Return only those lines of the records below in which "else" appears.

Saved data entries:
------------------------

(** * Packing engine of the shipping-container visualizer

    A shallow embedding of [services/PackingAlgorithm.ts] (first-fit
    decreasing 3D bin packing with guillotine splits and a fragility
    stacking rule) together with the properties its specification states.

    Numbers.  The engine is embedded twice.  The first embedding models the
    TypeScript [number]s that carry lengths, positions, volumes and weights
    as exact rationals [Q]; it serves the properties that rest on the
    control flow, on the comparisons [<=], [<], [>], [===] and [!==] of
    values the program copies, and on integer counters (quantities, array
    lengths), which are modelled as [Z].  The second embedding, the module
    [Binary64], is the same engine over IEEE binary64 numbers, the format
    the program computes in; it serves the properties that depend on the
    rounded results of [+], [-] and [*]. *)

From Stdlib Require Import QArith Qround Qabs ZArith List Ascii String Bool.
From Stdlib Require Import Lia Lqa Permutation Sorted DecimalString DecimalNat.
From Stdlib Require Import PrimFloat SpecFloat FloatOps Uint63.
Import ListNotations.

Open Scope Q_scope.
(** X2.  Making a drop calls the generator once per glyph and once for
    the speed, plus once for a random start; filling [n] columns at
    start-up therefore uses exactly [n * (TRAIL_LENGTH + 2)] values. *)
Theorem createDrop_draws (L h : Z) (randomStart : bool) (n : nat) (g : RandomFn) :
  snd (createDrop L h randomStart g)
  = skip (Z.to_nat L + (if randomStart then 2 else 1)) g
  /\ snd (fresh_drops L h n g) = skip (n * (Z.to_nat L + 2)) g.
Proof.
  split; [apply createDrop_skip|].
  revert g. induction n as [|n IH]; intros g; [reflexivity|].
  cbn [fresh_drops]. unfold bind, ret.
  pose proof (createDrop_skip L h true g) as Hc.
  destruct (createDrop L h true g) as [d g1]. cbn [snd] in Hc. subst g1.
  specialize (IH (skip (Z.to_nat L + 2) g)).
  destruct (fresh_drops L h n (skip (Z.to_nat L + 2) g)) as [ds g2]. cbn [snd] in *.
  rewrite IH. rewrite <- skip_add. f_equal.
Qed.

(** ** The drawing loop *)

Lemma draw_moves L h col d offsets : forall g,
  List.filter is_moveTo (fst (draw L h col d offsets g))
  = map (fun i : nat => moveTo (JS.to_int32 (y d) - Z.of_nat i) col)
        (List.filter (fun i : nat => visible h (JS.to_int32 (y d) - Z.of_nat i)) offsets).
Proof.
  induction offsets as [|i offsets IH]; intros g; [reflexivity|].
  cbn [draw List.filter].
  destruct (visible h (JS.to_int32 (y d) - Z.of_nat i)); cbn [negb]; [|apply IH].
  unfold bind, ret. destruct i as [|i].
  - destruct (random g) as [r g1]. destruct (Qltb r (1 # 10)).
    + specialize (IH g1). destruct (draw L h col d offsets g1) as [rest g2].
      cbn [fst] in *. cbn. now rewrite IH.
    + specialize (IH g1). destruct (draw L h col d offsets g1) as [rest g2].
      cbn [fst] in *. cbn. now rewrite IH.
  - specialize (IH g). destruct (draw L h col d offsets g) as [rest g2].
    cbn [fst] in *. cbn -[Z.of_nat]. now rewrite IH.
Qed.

------------------------

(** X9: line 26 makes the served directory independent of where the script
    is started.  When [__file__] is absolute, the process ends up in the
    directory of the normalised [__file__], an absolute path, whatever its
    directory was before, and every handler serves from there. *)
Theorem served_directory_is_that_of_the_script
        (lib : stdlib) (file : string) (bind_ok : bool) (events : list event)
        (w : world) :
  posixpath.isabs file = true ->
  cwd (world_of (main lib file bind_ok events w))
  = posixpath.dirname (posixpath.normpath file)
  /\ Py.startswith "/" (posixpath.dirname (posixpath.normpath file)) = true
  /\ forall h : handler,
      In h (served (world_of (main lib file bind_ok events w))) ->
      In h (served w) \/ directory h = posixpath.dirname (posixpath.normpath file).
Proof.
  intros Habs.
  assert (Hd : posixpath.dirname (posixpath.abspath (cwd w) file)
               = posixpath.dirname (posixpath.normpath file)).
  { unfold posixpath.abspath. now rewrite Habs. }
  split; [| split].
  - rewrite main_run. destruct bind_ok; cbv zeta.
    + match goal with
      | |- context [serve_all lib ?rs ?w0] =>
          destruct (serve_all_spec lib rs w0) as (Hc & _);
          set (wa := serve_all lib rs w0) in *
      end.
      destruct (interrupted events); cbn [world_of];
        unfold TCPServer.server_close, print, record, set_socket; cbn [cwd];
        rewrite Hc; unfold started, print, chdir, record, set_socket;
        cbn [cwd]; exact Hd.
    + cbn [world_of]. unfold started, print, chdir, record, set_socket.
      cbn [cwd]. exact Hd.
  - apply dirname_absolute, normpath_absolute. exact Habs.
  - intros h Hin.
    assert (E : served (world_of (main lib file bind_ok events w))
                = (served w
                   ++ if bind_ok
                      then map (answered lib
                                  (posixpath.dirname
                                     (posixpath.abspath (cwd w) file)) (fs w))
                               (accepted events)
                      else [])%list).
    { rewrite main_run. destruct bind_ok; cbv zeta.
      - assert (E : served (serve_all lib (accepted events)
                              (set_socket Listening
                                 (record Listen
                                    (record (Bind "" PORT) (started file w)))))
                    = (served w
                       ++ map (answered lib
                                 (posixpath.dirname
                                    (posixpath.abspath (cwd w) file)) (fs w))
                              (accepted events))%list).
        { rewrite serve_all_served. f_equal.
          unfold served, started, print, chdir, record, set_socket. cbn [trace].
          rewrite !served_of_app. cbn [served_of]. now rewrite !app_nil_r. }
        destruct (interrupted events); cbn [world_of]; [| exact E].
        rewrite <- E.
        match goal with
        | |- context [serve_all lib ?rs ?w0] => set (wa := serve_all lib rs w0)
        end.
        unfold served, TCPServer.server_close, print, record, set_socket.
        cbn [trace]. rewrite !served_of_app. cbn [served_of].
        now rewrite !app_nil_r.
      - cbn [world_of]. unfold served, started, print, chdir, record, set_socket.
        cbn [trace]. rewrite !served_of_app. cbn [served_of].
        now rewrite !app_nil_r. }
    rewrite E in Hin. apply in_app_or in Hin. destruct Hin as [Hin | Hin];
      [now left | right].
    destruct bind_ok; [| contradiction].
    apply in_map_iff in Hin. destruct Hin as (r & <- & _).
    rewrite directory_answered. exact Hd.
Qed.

------------------------

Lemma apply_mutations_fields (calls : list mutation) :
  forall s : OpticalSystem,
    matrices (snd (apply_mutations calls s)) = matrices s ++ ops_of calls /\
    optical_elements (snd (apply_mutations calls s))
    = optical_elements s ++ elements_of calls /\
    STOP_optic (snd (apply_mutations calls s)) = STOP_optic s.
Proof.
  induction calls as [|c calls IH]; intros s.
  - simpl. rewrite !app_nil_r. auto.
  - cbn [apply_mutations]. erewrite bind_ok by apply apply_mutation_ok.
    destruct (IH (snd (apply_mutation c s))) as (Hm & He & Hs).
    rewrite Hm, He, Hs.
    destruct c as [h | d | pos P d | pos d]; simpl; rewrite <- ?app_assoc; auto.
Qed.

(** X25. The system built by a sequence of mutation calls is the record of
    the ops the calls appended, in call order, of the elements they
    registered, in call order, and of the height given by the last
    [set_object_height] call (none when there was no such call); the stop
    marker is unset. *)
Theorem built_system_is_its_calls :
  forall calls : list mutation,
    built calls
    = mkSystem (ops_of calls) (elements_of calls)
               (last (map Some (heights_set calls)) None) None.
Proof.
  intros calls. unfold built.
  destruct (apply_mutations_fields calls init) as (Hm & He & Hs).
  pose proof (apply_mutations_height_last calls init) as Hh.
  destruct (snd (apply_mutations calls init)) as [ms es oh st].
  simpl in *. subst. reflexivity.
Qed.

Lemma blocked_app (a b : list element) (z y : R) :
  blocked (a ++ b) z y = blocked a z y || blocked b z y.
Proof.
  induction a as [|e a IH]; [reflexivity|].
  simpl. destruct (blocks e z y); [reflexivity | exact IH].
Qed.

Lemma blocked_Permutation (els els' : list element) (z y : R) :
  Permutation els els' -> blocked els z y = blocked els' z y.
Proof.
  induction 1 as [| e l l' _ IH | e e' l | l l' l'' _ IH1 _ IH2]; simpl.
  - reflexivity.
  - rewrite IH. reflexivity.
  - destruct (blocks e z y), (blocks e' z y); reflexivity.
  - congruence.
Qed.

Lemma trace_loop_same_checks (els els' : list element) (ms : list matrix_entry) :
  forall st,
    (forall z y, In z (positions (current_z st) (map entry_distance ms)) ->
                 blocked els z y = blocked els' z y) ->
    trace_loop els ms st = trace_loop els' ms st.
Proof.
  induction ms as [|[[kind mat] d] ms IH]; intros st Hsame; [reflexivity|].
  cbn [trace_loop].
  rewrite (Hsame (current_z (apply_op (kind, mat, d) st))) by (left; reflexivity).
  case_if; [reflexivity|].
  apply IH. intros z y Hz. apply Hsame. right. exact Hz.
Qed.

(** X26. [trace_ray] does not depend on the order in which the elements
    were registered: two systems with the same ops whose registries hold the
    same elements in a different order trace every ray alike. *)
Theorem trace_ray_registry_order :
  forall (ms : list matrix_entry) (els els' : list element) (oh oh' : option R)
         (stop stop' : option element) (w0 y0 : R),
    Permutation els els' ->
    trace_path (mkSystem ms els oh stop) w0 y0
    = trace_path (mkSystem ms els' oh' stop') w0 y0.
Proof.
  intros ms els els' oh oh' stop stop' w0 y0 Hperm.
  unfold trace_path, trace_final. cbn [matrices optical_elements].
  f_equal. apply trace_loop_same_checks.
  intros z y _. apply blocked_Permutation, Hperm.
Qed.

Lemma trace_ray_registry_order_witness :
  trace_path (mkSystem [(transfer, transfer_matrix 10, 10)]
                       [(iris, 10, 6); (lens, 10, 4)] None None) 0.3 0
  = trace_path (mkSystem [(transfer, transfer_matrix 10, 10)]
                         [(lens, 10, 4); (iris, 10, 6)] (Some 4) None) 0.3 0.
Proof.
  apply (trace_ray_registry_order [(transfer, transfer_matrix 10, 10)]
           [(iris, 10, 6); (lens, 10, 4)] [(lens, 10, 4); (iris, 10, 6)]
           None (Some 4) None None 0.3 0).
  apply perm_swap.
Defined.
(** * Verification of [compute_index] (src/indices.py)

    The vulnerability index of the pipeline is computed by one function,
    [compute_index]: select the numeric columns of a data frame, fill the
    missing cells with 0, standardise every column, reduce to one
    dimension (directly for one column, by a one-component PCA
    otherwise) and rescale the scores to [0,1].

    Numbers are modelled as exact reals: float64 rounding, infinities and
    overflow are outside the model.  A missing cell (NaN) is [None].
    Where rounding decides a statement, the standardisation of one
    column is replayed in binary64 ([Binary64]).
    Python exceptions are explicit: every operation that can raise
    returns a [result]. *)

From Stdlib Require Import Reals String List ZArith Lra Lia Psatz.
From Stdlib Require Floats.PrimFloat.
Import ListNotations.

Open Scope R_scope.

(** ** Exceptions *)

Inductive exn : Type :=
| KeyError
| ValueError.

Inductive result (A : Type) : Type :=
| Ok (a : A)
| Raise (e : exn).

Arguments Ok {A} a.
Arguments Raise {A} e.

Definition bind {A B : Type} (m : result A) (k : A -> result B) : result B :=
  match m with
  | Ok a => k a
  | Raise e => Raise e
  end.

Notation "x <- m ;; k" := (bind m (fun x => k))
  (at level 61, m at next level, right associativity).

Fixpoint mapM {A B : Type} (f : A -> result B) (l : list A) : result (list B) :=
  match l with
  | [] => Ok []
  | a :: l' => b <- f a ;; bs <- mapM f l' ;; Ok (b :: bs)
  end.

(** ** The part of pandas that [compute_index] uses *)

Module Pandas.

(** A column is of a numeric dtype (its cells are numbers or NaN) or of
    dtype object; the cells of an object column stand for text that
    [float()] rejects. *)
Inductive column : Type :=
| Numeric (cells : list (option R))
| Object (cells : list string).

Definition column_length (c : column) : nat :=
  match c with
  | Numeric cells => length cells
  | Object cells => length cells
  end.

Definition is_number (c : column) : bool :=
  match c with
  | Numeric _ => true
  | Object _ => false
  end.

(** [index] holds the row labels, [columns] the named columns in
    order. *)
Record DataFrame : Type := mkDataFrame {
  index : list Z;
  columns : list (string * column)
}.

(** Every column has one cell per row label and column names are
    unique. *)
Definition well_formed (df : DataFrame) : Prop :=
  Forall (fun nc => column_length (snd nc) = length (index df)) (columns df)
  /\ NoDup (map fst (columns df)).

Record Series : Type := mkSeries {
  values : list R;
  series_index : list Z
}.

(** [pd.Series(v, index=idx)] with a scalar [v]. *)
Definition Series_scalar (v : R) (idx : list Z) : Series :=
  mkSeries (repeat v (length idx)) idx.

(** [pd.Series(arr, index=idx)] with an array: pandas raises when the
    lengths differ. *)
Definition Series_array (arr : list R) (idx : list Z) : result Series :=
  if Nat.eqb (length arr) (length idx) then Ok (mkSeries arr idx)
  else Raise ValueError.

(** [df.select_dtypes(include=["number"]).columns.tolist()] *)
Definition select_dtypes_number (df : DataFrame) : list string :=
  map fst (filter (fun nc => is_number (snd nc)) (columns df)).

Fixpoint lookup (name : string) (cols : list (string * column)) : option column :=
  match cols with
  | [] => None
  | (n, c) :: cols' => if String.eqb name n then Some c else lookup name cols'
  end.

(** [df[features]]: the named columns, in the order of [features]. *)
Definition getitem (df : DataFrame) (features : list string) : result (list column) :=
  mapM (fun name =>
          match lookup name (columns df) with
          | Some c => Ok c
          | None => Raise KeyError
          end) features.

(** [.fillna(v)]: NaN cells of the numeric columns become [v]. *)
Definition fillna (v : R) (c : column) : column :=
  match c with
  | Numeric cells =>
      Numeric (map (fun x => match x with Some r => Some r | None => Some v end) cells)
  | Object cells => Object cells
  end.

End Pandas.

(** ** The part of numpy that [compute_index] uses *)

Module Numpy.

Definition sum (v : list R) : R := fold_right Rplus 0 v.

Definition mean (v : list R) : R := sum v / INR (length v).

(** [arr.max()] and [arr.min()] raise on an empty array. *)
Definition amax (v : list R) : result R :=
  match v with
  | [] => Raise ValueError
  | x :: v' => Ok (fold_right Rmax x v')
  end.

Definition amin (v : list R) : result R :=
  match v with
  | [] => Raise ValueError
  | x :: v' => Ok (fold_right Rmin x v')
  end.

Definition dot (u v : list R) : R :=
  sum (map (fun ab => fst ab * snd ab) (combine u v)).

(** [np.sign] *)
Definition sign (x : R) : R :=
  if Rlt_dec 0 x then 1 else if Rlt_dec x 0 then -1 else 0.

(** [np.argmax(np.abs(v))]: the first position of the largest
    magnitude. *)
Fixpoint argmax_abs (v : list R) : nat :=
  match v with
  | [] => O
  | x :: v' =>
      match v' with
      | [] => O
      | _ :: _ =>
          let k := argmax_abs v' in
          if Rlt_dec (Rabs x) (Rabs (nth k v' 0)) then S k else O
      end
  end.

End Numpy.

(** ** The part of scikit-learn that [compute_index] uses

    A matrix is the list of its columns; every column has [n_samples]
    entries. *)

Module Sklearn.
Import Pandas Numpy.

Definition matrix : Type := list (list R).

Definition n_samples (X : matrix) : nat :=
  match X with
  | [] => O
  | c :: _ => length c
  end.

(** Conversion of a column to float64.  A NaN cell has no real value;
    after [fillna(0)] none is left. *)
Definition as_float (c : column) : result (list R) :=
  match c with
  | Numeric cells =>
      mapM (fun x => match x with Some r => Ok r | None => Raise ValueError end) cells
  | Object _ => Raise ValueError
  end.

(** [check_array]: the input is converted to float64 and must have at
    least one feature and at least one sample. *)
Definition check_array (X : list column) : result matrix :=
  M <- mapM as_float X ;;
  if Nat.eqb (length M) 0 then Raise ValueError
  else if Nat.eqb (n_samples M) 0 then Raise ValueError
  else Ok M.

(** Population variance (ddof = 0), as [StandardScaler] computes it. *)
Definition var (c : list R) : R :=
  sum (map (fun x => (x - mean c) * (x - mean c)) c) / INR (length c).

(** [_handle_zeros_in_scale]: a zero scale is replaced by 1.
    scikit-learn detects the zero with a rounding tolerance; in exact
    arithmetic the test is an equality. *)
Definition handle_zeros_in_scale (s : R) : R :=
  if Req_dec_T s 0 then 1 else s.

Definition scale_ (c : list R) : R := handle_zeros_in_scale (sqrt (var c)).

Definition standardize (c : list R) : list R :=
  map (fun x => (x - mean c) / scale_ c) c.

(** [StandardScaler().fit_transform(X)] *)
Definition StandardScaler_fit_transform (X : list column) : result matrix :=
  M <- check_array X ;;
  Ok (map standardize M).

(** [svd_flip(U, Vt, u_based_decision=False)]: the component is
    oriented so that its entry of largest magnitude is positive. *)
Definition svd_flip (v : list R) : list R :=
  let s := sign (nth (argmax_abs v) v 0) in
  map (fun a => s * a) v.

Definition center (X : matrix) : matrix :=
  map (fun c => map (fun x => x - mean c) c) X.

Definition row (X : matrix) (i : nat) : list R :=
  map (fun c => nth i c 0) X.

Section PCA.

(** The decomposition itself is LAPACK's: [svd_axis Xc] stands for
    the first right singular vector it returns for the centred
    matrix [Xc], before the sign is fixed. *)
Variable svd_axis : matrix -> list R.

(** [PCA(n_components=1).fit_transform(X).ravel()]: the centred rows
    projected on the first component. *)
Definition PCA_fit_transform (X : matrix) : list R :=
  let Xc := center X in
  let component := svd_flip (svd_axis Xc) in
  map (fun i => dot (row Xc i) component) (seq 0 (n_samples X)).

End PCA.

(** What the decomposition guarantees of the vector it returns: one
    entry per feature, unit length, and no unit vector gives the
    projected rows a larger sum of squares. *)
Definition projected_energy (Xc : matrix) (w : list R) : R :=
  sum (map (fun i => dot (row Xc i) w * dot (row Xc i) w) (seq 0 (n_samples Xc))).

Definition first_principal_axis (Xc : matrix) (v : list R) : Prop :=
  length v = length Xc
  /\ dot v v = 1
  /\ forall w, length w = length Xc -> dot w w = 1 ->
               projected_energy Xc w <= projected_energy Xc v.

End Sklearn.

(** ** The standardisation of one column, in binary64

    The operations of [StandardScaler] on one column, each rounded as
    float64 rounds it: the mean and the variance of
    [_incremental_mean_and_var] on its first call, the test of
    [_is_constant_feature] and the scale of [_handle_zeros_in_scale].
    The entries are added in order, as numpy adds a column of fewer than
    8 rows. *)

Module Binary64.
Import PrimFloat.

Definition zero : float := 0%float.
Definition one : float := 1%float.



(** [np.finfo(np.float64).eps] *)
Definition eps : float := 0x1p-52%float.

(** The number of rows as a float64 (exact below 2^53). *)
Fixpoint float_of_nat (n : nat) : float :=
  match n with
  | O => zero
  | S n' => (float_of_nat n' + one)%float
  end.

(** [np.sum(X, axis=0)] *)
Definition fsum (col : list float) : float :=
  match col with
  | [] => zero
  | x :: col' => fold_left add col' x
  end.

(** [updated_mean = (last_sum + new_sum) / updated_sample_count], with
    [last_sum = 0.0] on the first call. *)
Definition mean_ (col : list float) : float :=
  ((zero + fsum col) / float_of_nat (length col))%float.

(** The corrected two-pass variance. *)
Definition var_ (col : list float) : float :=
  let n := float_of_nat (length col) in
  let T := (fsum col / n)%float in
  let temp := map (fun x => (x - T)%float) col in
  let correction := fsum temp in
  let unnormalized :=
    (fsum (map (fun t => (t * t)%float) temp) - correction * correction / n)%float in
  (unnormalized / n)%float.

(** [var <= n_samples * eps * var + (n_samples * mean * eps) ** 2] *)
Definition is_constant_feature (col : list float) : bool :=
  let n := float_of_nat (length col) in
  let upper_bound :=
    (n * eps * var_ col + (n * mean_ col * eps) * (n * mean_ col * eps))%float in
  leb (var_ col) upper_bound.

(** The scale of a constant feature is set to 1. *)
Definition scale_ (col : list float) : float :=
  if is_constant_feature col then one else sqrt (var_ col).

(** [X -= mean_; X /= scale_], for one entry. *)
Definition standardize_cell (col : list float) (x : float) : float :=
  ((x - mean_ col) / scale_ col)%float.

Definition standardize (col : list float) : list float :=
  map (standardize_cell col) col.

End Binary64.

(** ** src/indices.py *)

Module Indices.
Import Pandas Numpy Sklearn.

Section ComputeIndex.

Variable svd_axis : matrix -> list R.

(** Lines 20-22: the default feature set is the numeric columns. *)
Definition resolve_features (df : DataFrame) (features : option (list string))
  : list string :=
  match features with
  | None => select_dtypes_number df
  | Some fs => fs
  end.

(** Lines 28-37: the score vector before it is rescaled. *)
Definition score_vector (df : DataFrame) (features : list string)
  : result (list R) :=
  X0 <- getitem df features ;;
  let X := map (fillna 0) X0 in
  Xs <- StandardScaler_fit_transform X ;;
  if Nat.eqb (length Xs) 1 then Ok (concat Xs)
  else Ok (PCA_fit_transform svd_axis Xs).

------------------------

Answer section:
  = skip (Z.to_nat L + (if randomStart then 2 else 1)) g
                      else [])%list).
  else Raise ValueError.
  | (n, c) :: cols' => if String.eqb name n then Some c else lookup name cols'
  if Rlt_dec 0 x then 1 else if Rlt_dec x 0 then -1 else 0.
          if Rlt_dec (Rabs x) (Rabs (nth k v' 0)) then S k else O
  else if Nat.eqb (n_samples M) 0 then Raise ValueError
  else Ok M.
  if Req_dec_T s 0 then 1 else s.
  if is_constant_feature col then one else sqrt (var_ col).
  else Ok (PCA_fit_transform svd_axis Xs).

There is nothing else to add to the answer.